START Data for this exercise

Lemma first_hit_adc_keys_split frames keys :
  first_hit_adc_keys frames = Some keys ->
  exists pre offset tot adc_data post,
    frames = pre ++ RawFrameHit offset tot adc_data :: post /\
    first_hit_adc_keys pre = None /\ dom adc_data = keys.
Proof.
  induction frames as [|f frames IH]; [done|].
  destruct f as [y|s|rc mode off|sub det|off t adc]; cbn [first_hit_adc_keys];
    try (intros Hk; destruct (IH Hk) as (pre & o' & t' & a' & post & -> & Hpre & Hdom);
         eexists (_ :: pre), o', t', a', post; by repeat split).
  intros [= <-]. by exists [], off, t, adc, frames.
Qed.

Lemma emitted_no_hit keys post : forall pre,
  first_hit_adc_keys post = None -> emitted keys pre post = [].
Proof.
  induction post as [|f post IH]; intros pre Hnone; [done|].
  destruct f; cbn [first_hit_adc_keys emitted app] in *; try by apply IH.
  done.
Qed.

(** Frames that set no value leave the values in effect alone, so the hits
    due afterwards do not depend on them. *)
Lemma emitted_same_state keys post : forall pre1 pre2,
  year_in_effect pre1 = year_in_effect pre2 ->
  second_in_effect pre1 = second_in_effect pre2 ->
  trigger_in_effect pre1 = trigger_in_effect pre2 ->
  emitted keys pre1 post = emitted keys pre2 post.
Proof.
  induction post as [|f post IH]; intros pre1 pre2 Hy Hs Ht; [done|].
  cbn [emitted]. rewrite Hy, Hs, Ht. f_equal.
  unfold year_in_effect, second_in_effect, trigger_in_effect in *.
  apply IH; rewrite !most_recent_snoc; by case_match.
Qed.

Lemma spec_fold_in_effect (pre : list RawFrame) :
  foldl spec_step (-1, -1, false) pre
    = (year_in_effect pre, second_in_effect pre, trigger_in_effect pre).
Proof.
  induction pre as [|f pre IH] using rev_ind; [reflexivity|].
  rewrite foldl_snoc, IH.
  unfold year_in_effect, second_in_effect, trigger_in_effect.
  rewrite !most_recent_snoc. by destruct f.
Qed.

(** C5.  The left-to-right fold of the specification from (-1, -1, false)
    has, after any frames, the year of the most recent PpsYear frame, the
    second of the most recent PpsSecond frame and bit 5 of the status bits
    of the most recent TriggerConfig frame, with the initial -1, -1 and
    [false] where there was none; and a Hit frame with the canonical keys is
    turned into a hit that carries exactly these values for the frames before
    it, placed after the hits of the frames before it and before the hits of
    the frames after it. *)
Theorem hit_uses_state_in_effect (ignore_errors : bool)
    (pre post : list RawFrame) (offset tot : Z) (adc_data : gmap Z Z)
    (hits : list Hit) :
  let frame := RawFrameHit offset tot adc_data in
  let keys := dom adc_data in
  first_hit_adc_keys (pre ++ frame :: post) = Some keys ->
  combine_frames ignore_errors (pre ++ frame :: post) = Ok hits ->
  foldl spec_step (-1, -1, false) pre
    = (year_in_effect pre, second_in_effect pre, trigger_in_effect pre) /\
  hits = emitted keys [] pre
         ++ mkHit (year_in_effect pre)
                  (resolve_time_10th_ns (second_in_effect pre) offset)
                  adc_data tot (trigger_in_effect pre)
         :: emitted keys (pre ++ [frame]) post.
Proof.
  intros frame keys Hfirst Hok. split; [apply spec_fold_in_effect|].
  rewrite combine_frames_emitted, Hfirst in Hok.
  destruct (_ || _); [|discriminate Hok].
  injection Hok as <-. rewrite emitted_app. subst frame keys.
  cbn [emitted app]. by rewrite bool_decide_eq_true_2.
Qed.

(** C6.  For all integers [second] and [offset] the timestamp is
    [second * 10_000_000_000 + floor(offset * 125 / 36)], an integer
    computed without rounding: the second summand is the one integer [q]
    with [36 q <= 125 offset < 36 (q + 1)]; and this is the timestamp of the
    hit the combining loop appends for a Hit frame with the canonical keys. *)
Theorem timestamp_tenths_ns_exact (second offset : Z) :
  resolve_time_10th_ns second offset
    = second * 10000000000 + (offset * 125) / 36 /\
  (forall q : Z,
     36 * q <= offset * 125 < 36 * (q + 1) <->
     resolve_time_10th_ns second offset = second * 10000000000 + q) /\
  (forall ignore_errors year cpu_trigger tot adc_data hits,
     hits_loop ignore_errors (dom adc_data)
        [RawFrameHit offset tot adc_data] year second cpu_trigger hits
      = Ok (hits ++ [mkHit year (second * 10000000000 + (offset * 125) / 36)
                       adc_data tot cpu_trigger])).
Proof.
  unfold resolve_time_10th_ns, int_1e10. split; [reflexivity|split].
  - intros q. split.
    + intros Hq. f_equal. symmetry. apply Z.div_unique with (offset * 125 - 36 * q); lia.
    + intros Heq. assert (q = offset * 125 / 36) as -> by lia.
      pose proof (Z.mul_div_le (offset * 125) 36).
      pose proof (Z.mul_succ_div_gt (offset * 125) 36). lia.
  - intros. cbn [hits_loop]. by case_bool_decide.
Qed.

(** ** Errors of the accumulator *)

Lemma frame_ok_mismatch keys pre offset tot adc_data post :
  dom adc_data ≠ keys ->
  forallb (frame_ok keys) (pre ++ RawFrameHit offset tot adc_data :: post) = false.
Proof.
  intros Hne. rewrite forallb_app. cbn [forallb frame_ok].
  rewrite (bool_decide_eq_false_2 _ Hne). cbn [andb]. apply andb_false_r.
Qed.

Lemma first_hit_before_mismatch keys pre offset tot adc_data post :
  first_hit_adc_keys (pre ++ RawFrameHit offset tot adc_data :: post) = Some keys ->
  dom adc_data ≠ keys ->
  first_hit_adc_keys pre = Some keys.
Proof.
  rewrite first_hit_adc_keys_app. destruct (first_hit_adc_keys pre); [done|].
  cbn [first_hit_adc_keys]. by intros [= ->] Hne.
Qed.

(** C7, amended.  Let the frames the dispatch loop collects from a buffer
    have a Hit frame whose key set differs from that of the first Hit frame.
    With [ignore_errors] set the decode returns the hits of the other
    frames, as if that frame were not in the sequence: the hits of the
    frames before it, then the hits of the frames after it with the values
    in effect before it.  In strict mode the decode fails: with
    [InconsistentChannels] when the loop came to the end of the words, and
    with [IncompleteFrame] when the buffer ends inside a frame, since that
    error is raised before the frames are combined. *)
Theorem mismatched_hit_dropped_or_fatal (data_raw : list byte)
    (words : list Z) (stopped : bool) (keys : gset Z)
    (pre post : list RawFrame) (offset tot : Z) (adc_data : gmap Z Z) :
  let frames := pre ++ RawFrameHit offset tot adc_data :: post in
  iter_unpack_I data_raw = Some words ->
  frames_loop (length words) [] words = Some (frames, stopped) ->
  first_hit_adc_keys frames = Some keys ->
  dom adc_data ≠ keys ->
  decode_hitbuffer data_raw true
    = Some (Ok (emitted keys [] pre ++ emitted keys pre post)) /\
  decode_hitbuffer data_raw false
    = Some (Raise (if stopped then IncompleteFrame else InconsistentChannels)) /\
  combine_frames false frames = Raise InconsistentChannels /\
  combine_frames true frames = combine_frames true (pre ++ post).
Proof.
  intros frames Hun Hloop Hfirst Hne.
  assert (Hpre := first_hit_before_mismatch _ _ _ _ _ _ Hfirst Hne).
  assert (Hdrop : emitted keys [] frames
                  = emitted keys [] pre ++ emitted keys pre post).
  { unfold frames. rewrite emitted_app. cbn [emitted app].
    rewrite (bool_decide_eq_false_2 _ Hne). cbn [app]. f_equal.
    unfold year_in_effect, second_in_effect, trigger_in_effect.
    apply emitted_same_state;
      unfold year_in_effect, second_in_effect, trigger_in_effect;
      by rewrite most_recent_snoc. }
  assert (Hcomb : forall ign, combine_frames ign frames =
            if ign then Ok (emitted keys [] pre ++ emitted keys pre post)
            else Raise InconsistentChannels).
  { intros ign. rewrite combine_frames_emitted, Hfirst.
    unfold frames at 1. rewrite (frame_ok_mismatch _ _ _ _ _ _ Hne), orb_false_r.
    destruct ign; [by rewrite Hdrop | done]. }
  split; [|split; [|split]].
  - unfold decode_hitbuffer, decode_words, decode_frames.
    rewrite Hun, Hloop, andb_false_r. by rewrite Hcomb.
  - unfold decode_hitbuffer, decode_words, decode_frames.
    rewrite Hun, Hloop, andb_true_r. destruct stopped; [done|].
    by rewrite Hcomb.
  - apply (Hcomb false).
  - rewrite (Hcomb true), combine_frames_emitted, first_hit_adc_keys_app, Hpre.
    cbn [orb]. by rewrite emitted_app.
Qed.

(** C7 as stated fails: a buffer with a Hit frame with channel 0, a Hit
    frame with channel 1 and a third Hit frame that is cut off contains a
    Hit frame whose keys differ from those of the first, and the strict
    decode fails with [IncompleteFrame], not with [InconsistentChannels]. *)
Lemma mismatched_and_truncated_is_incomplete :
  iter_unpack_I mismatch_truncated_bytes = Some mismatch_truncated_words /\
  frames_loop (length mismatch_truncated_words) [] mismatch_truncated_words
    = Some ([RawFrameHit 1000 50 {[0 := 10]}; RawFrameHit 2000 50 {[1 := 20]}],
            true) /\
  dom ({[1 := 20]} : gmap Z Z) ≠ dom ({[0 := 10]} : gmap Z Z) /\
  decode_hitbuffer mismatch_truncated_bytes false = Some (Raise IncompleteFrame) /\
  decode_hitbuffer mismatch_truncated_bytes false
    ≠ Some (Raise InconsistentChannels).
Proof.
  split; [by vm_compute|]. split; [by vm_compute|].
  split; [apply (bool_decide_unpack _); by vm_compute|].
  split; [by vm_compute|]. by vm_compute.
Qed.

Lemma first_hit_adc_keys_none frames :
  first_hit_adc_keys frames = None <-> forallb (fun f => negb (is_hit f)) frames = true.
Proof.
  induction frames as [|f frames IH]; [done|].
  destruct f; cbn [first_hit_adc_keys forallb is_hit negb andb]; done.
Qed.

END Data for this exercise

To do:
Reproduce verbatim the lines above, from the line with "combine_frames true frames" through the line with "rewrite Hun, Hloop, andb_false_r.".

Exercise result:
  combine_frames true frames = combine_frames true (pre ++ post).
Proof.
  intros frames Hun Hloop Hfirst Hne.
  assert (Hpre := first_hit_before_mismatch _ _ _ _ _ _ Hfirst Hne).
  assert (Hdrop : emitted keys [] frames
                  = emitted keys [] pre ++ emitted keys pre post).
  { unfold frames. rewrite emitted_app. cbn [emitted app].
    rewrite (bool_decide_eq_false_2 _ Hne). cbn [app]. f_equal.
    unfold year_in_effect, second_in_effect, trigger_in_effect.
    apply emitted_same_state;
      unfold year_in_effect, second_in_effect, trigger_in_effect;
      by rewrite most_recent_snoc. }
  assert (Hcomb : forall ign, combine_frames ign frames =
            if ign then Ok (emitted keys [] pre ++ emitted keys pre post)
            else Raise InconsistentChannels).
  { intros ign. rewrite combine_frames_emitted, Hfirst.
    unfold frames at 1. rewrite (frame_ok_mismatch _ _ _ _ _ _ Hne), orb_false_r.
    destruct ign; [by rewrite Hdrop | done]. }
  split; [|split; [|split]].
  - unfold decode_hitbuffer, decode_words, decode_frames.
    rewrite Hun, Hloop, andb_false_r. by rewrite Hcomb.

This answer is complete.